Pusteria Valley cycle path is one of the main roads of the cycling-tourist itineraries in South Tyrol. The trail connects San Candido to Fortezza in about 70 km of an average demanding route. Unlikely the San Candido – Lienz cycle path developing exclusively downhill (going from Italy to Austria), cycling towards Fortezza requires anyway a minimum training because overall you have to face about 700 meters of difference in altitude.

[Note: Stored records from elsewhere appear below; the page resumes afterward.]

(** A URL is [https://] and its host. *)
Definition net : Net := {|
  Url := str; World := nat;
  url_parse := Ok; url_join := fun _ l => Ok l; url_text := fun u => u;
  host_str := strip_prefix "https://";
  port_or_known_default := fun _ => None; ip_text := fun _ => []; status_text := fun n => to_decimal (Z.to_N n);
  is_redirection := fun n => (300 <=? n) && (n <? 400); is_success := fun n => (200 <=? n) && (n <? 300);
  hash_hex := fun s => s;
  lookup_host := fun w host _ => (answers host, S w);
  client_build := fun _ => Ok tt;
  send := fun w _ target => (Ok (page target), S w);
  dial := fun _ client target =>
    match strip_prefix "https://" target with
    | Some host => match IpAddr_from_str host with Some ip => ip | None => client_addr client end
    | None => client_addr client
    end;
  proxy_for := fun _ => None;
  temp_io := fun _ _ => Ok tt
|}.

Definition stage : Stage :=
  {| stage_from := {| from_source := FromSource_Scratch; from_span := mkSpan 0 0 |}; stage_name := None;
     stage_directives :=
       [Directive_Add {| add_source := AddSource_Url (Model.spanned {| url_raw := "https://a.test"; authority_start := 8; https := true |});
                         add_destination := Model.spanned {| RecipePath_0 := "/y" |}; add_from := None;
                         add_plain_copy := false; add_span := mkSpan 0 0 |}];
     stage_span := mkSpan 0 0 |}.
Definition fetched : FetchedUrl := {| fetched_digest := "sha256:body"; fetched_payload := "body" |}.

By bicycle under the Sexten Dolomites
From the station of San Candido you immediately follow the signs of Pusteria Valley cycle path to Dobbiaco. The view on the Sexten Dolomites fills in your lungs with fresh air and the slight slope pushes the cycling travelers on the clean asphalt of the cycle path. Just a few kilometers and you reach the station of Dobbiaco in front of which the picturesque Grand Hotel overlooks, nowadays turned into a visit center of the South Tyrol nature parks. From the station you can easily reach the town center with a short detour on the right, maybe to drink a coffee or get a supply of food. In Dobbiaco you meet also the crossroads to travel the Lunga Via delle Dolomiti (Long Dolomites Way) that follows the old railway track to Cortina d'Ampezzo, Cimabanche Pass and the area of Cadore.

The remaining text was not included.